>>>>

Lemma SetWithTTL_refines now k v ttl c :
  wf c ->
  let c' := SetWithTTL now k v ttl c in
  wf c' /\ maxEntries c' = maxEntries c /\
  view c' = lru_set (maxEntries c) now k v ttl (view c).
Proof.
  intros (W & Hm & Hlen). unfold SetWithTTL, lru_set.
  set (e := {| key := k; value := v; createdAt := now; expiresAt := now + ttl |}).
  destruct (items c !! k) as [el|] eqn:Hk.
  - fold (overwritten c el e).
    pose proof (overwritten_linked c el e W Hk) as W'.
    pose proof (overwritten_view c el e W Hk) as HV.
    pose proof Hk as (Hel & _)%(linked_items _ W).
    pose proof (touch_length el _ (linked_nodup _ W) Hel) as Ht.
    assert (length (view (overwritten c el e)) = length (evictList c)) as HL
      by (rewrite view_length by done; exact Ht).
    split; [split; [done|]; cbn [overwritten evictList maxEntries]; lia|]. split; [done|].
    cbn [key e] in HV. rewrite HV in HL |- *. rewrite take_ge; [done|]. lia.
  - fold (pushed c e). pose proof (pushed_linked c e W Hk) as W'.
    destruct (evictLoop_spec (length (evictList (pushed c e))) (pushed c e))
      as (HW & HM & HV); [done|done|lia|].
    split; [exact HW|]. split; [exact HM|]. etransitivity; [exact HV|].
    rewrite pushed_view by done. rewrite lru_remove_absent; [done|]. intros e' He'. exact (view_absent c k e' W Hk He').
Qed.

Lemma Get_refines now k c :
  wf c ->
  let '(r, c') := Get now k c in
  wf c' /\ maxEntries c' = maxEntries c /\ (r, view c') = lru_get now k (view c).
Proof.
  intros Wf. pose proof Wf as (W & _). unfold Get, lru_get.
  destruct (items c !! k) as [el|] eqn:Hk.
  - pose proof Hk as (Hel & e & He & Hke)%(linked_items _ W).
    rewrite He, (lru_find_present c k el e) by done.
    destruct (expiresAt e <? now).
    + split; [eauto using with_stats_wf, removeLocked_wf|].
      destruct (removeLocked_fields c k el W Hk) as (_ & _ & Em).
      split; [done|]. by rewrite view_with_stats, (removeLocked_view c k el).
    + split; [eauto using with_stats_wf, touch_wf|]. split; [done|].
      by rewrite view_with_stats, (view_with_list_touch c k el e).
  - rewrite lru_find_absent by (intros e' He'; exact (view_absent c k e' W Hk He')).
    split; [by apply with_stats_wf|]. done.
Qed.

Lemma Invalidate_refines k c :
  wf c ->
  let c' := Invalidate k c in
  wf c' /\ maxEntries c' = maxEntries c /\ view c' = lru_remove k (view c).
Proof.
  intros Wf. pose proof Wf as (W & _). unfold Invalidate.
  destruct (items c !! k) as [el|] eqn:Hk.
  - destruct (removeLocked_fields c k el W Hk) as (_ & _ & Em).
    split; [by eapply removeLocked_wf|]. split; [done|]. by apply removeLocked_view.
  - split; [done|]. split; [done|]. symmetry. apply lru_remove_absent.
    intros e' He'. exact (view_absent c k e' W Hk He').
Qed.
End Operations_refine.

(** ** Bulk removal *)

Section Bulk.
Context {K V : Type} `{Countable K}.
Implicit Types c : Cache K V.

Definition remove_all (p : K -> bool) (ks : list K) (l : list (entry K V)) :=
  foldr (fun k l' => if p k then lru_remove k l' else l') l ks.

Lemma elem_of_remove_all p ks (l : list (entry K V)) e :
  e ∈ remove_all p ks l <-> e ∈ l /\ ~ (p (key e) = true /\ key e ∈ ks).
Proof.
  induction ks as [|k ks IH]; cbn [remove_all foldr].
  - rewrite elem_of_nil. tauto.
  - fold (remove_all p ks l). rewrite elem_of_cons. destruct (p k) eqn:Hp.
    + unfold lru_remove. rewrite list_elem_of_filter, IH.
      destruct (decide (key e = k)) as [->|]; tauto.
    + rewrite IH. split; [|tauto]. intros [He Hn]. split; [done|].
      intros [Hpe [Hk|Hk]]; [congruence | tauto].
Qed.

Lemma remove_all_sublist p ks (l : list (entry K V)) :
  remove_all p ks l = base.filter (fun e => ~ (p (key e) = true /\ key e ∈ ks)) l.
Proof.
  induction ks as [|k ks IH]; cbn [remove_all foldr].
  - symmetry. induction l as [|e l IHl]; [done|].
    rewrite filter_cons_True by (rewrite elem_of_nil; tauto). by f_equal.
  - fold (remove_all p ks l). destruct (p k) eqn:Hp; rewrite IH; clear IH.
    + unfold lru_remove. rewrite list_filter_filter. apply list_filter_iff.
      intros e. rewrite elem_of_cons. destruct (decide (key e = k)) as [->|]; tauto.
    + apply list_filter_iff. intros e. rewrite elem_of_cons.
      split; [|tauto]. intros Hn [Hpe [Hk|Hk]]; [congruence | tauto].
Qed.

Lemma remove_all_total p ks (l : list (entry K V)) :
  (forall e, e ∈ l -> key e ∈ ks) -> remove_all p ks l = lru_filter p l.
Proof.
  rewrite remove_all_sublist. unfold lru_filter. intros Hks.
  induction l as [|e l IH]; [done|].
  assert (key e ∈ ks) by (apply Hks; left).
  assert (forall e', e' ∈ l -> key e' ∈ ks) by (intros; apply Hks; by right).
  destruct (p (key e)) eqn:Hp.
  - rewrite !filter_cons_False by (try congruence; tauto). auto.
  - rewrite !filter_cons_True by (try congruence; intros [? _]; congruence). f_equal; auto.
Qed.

<<<<

## [What the exercise asks]
The answer must consist of each line in the entries above that includes "apply".

## [Response area]
    split; [by apply with_stats_wf|]. done.
    split; [by eapply removeLocked_wf|]. split; [done|]. by apply removeLocked_view.
  - split; [done|]. split; [done|]. symmetry. apply lru_remove_absent.
    + unfold lru_remove. rewrite list_filter_filter. apply list_filter_iff.
    + apply list_filter_iff. intros e. rewrite elem_of_cons.
  assert (key e ∈ ks) by (apply Hks; left).
  assert (forall e', e' ∈ l -> key e' ∈ ks) by (intros; apply Hks; by right).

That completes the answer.